[[ The data open ]]

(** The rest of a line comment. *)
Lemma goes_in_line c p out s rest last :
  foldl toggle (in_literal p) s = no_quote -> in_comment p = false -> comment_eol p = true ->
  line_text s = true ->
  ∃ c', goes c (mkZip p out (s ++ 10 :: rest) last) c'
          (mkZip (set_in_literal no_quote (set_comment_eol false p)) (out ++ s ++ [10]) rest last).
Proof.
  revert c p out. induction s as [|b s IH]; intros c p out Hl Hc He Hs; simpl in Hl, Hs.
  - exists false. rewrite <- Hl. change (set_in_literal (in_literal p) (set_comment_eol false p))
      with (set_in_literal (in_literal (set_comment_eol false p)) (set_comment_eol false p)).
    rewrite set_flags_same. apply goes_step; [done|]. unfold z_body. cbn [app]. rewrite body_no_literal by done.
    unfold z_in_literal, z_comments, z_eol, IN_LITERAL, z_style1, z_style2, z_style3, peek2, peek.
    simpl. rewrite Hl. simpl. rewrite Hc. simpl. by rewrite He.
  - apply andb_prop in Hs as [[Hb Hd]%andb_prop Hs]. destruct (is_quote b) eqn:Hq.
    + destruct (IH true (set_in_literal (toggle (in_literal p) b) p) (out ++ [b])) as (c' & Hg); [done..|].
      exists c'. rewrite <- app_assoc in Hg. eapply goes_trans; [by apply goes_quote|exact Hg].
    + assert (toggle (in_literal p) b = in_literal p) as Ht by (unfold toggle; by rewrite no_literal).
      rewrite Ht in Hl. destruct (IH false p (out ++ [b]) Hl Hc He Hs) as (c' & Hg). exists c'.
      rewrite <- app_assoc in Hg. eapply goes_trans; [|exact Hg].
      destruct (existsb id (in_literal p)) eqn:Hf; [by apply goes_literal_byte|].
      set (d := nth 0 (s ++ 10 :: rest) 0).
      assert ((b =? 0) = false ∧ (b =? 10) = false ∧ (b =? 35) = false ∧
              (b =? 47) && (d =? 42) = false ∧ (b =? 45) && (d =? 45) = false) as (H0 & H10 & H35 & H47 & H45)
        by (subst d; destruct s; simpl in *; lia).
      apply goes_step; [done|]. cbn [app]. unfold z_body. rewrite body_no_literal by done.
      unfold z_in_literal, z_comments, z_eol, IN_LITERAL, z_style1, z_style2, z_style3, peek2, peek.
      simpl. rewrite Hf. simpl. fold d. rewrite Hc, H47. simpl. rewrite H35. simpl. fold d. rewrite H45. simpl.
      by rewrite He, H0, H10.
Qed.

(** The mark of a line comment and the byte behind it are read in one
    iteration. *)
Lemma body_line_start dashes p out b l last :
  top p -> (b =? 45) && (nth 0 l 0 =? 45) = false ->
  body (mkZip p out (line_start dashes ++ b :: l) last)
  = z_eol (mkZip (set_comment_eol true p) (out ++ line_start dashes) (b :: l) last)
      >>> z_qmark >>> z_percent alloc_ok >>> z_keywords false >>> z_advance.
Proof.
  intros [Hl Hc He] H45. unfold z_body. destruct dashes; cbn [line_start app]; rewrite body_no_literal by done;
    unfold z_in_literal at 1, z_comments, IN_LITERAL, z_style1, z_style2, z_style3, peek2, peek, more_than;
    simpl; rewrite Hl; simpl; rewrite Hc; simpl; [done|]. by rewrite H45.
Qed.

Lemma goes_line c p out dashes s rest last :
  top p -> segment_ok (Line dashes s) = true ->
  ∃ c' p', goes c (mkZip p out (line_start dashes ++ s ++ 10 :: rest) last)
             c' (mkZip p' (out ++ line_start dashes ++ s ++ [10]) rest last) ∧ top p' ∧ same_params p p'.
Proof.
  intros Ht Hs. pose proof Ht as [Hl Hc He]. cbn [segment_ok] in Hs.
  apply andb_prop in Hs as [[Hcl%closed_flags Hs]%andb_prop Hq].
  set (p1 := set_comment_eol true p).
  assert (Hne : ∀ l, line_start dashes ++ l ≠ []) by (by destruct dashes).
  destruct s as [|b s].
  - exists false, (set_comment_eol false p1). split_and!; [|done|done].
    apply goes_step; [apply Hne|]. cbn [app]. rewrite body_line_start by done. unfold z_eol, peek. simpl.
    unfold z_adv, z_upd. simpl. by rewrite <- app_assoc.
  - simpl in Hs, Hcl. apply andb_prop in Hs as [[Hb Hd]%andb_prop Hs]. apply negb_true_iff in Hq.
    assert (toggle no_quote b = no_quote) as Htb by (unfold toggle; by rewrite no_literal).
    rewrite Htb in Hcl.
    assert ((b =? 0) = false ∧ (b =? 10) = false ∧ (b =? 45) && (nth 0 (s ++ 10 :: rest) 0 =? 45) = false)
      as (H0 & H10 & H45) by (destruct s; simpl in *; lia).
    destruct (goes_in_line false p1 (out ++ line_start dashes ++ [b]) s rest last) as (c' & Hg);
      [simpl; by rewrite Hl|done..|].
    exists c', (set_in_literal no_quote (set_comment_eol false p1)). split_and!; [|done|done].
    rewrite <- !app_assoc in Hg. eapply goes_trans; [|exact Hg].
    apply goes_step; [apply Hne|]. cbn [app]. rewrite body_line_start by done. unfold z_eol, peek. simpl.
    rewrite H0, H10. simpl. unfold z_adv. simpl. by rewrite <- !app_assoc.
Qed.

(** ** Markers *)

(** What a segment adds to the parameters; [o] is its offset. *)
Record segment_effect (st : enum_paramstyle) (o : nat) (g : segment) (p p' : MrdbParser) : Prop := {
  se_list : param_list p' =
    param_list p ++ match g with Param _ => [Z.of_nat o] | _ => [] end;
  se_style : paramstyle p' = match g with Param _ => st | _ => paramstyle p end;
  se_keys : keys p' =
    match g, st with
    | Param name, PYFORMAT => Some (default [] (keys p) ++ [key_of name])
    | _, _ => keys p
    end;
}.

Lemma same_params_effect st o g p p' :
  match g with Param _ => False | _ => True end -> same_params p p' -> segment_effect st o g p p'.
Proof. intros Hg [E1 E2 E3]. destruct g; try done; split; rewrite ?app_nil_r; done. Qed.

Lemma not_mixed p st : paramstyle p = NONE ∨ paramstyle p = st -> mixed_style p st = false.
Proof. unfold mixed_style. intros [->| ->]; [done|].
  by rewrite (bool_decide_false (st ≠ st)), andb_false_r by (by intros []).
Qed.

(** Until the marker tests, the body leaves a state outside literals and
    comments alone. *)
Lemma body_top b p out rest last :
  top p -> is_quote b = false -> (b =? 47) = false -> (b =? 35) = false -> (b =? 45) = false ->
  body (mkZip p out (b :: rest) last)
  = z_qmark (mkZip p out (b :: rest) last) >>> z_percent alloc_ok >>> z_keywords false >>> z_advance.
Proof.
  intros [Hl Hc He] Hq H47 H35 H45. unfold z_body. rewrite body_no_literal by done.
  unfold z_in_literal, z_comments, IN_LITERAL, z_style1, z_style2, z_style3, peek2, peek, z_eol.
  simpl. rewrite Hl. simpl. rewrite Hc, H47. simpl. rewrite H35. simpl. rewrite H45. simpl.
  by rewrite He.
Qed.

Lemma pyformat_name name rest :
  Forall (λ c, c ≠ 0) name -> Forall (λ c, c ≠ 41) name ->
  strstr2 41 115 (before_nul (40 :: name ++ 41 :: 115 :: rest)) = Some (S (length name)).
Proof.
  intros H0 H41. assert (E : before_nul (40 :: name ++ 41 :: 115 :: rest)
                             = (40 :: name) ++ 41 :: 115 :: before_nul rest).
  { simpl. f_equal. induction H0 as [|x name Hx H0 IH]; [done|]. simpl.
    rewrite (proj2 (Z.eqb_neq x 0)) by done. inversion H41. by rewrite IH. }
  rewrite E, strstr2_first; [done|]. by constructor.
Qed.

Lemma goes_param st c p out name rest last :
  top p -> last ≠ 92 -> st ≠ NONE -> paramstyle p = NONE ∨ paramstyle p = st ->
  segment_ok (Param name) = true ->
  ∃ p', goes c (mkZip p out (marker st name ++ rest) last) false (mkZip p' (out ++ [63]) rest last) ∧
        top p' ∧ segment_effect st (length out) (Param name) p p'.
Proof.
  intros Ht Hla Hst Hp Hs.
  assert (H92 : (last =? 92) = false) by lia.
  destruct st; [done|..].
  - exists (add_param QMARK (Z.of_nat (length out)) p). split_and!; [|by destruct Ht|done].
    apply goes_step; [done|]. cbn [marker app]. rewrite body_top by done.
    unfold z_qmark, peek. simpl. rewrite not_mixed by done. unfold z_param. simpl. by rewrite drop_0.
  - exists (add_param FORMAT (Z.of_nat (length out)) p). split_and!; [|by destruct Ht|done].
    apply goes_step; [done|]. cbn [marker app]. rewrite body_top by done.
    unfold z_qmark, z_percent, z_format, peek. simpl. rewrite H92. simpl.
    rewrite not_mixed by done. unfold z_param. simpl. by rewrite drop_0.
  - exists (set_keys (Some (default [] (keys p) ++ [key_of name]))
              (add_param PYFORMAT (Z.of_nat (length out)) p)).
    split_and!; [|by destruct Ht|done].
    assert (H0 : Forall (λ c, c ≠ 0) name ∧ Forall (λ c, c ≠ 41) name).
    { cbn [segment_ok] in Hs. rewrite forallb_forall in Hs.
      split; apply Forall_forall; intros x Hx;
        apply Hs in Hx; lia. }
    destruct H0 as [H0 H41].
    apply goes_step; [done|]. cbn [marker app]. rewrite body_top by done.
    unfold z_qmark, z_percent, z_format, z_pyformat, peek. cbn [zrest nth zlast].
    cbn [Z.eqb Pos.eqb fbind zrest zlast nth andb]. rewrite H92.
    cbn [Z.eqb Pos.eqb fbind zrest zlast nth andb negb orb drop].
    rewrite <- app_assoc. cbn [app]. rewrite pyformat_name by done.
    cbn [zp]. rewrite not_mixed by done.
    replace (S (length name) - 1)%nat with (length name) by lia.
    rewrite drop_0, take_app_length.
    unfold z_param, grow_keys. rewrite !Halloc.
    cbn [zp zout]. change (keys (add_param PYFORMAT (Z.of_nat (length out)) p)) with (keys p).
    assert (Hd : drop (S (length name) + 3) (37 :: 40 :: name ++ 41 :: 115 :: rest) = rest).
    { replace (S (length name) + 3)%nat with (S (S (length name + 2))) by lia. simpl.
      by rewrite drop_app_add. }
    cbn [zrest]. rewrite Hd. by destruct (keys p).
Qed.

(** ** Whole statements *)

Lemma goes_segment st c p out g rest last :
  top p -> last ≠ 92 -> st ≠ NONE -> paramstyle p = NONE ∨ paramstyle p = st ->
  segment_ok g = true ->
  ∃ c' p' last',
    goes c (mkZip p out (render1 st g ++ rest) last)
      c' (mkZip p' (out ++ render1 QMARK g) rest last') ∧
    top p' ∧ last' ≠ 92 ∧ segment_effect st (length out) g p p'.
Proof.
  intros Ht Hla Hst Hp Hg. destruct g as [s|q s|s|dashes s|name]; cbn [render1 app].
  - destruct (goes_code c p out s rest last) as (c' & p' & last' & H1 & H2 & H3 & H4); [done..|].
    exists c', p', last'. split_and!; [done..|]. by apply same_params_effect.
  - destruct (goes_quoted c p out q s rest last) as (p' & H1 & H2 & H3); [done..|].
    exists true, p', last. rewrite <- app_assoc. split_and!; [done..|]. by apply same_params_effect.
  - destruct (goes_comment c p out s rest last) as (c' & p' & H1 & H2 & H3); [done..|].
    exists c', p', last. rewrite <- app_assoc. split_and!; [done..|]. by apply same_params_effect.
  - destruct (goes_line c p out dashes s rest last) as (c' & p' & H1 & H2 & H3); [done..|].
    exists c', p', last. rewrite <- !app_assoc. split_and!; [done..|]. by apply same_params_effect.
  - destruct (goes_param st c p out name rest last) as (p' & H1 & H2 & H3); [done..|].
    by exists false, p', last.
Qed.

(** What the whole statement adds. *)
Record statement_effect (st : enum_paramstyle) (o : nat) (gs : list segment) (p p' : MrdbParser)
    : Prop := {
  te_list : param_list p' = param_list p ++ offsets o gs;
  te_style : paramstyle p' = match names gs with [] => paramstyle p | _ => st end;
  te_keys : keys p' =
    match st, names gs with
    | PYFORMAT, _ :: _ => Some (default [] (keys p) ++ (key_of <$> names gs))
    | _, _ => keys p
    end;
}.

[[ The data closed ]]
[[ The data open ]]

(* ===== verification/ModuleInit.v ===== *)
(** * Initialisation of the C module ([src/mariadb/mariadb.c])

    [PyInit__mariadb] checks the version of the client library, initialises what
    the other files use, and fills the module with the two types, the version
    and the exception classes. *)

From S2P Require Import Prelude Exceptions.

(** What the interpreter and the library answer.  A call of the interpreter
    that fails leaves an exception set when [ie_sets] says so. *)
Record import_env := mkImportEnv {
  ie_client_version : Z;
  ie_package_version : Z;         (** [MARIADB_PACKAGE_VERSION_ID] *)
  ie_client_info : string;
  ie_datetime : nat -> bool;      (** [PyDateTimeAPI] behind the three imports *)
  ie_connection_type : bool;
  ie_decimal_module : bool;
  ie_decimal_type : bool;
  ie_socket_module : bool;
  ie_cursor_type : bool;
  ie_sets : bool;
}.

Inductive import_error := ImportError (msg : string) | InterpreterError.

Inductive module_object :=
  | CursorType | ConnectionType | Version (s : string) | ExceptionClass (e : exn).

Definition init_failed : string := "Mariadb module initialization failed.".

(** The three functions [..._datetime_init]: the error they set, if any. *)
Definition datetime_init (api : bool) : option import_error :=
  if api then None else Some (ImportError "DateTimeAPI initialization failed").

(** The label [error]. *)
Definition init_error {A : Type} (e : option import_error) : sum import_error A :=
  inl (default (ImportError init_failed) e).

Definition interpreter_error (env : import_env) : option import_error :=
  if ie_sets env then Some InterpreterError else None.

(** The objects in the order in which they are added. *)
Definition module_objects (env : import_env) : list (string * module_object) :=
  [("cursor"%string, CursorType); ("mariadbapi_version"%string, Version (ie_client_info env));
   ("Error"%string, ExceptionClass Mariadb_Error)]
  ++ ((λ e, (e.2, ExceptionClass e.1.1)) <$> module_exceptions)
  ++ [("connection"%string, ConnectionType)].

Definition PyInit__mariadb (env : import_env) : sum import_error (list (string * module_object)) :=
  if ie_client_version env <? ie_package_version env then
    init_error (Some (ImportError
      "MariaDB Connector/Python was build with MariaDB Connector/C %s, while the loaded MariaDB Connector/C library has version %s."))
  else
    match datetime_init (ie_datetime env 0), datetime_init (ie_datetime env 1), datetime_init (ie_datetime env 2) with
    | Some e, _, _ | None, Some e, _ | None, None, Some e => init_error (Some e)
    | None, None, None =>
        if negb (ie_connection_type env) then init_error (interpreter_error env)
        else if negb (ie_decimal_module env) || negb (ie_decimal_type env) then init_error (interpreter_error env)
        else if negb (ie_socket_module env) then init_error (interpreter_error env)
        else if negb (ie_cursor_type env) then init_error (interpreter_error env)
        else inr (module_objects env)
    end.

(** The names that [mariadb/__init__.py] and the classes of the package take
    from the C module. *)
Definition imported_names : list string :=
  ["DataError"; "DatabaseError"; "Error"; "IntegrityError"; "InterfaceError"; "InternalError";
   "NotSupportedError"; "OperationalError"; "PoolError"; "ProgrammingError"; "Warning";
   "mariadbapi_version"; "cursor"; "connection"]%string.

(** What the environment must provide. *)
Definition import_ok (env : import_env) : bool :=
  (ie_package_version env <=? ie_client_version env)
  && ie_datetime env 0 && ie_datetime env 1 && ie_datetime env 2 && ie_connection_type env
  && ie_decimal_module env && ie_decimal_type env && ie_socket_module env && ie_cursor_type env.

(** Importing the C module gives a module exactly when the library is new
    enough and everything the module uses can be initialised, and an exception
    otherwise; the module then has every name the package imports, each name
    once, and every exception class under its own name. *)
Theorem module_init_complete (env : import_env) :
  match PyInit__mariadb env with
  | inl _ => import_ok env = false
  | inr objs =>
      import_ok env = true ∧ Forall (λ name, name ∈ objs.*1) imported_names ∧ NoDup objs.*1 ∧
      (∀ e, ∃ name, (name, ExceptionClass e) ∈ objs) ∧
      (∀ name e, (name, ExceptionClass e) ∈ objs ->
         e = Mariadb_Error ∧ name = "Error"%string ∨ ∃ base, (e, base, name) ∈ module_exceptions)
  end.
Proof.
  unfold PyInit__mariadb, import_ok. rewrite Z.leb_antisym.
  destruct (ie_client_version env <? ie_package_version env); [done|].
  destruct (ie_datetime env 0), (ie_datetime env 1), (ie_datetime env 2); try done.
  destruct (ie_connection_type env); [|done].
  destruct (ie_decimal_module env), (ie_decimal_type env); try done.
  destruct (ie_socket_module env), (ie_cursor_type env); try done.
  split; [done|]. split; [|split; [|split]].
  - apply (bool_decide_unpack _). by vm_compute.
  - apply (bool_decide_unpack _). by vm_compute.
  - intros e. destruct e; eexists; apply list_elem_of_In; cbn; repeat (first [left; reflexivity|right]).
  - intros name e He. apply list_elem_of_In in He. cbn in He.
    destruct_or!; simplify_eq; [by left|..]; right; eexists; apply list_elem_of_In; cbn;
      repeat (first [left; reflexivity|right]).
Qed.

[[ The data closed ]]

▶ Work order:
Retype only the lines above between the line with "(b =? 47) && (d =? 42)" and the line with "intros [Hl Hc He] H45.", counting those two lines as well, and keep every character as it is.

▶ Exercise result:
              (b =? 47) && (d =? 42) = false ∧ (b =? 45) && (d =? 45) = false) as (H0 & H10 & H35 & H47 & H45)
        by (subst d; destruct s; simpl in *; lia).
      apply goes_step; [done|]. cbn [app]. unfold z_body. rewrite body_no_literal by done.
      unfold z_in_literal, z_comments, z_eol, IN_LITERAL, z_style1, z_style2, z_style3, peek2, peek.
      simpl. rewrite Hf. simpl. fold d. rewrite Hc, H47. simpl. rewrite H35. simpl. fold d. rewrite H45. simpl.
      by rewrite He, H0, H10.
Qed.

(** The mark of a line comment and the byte behind it are read in one
    iteration. *)
Lemma body_line_start dashes p out b l last :
  top p -> (b =? 45) && (nth 0 l 0 =? 45) = false ->
  body (mkZip p out (line_start dashes ++ b :: l) last)
  = z_eol (mkZip (set_comment_eol true p) (out ++ line_start dashes) (b :: l) last)
      >>> z_qmark >>> z_percent alloc_ok >>> z_keywords false >>> z_advance.
Proof.
  intros [Hl Hc He] H45. unfold z_body. destruct dashes; cbn [line_start app]; rewrite body_no_literal by done;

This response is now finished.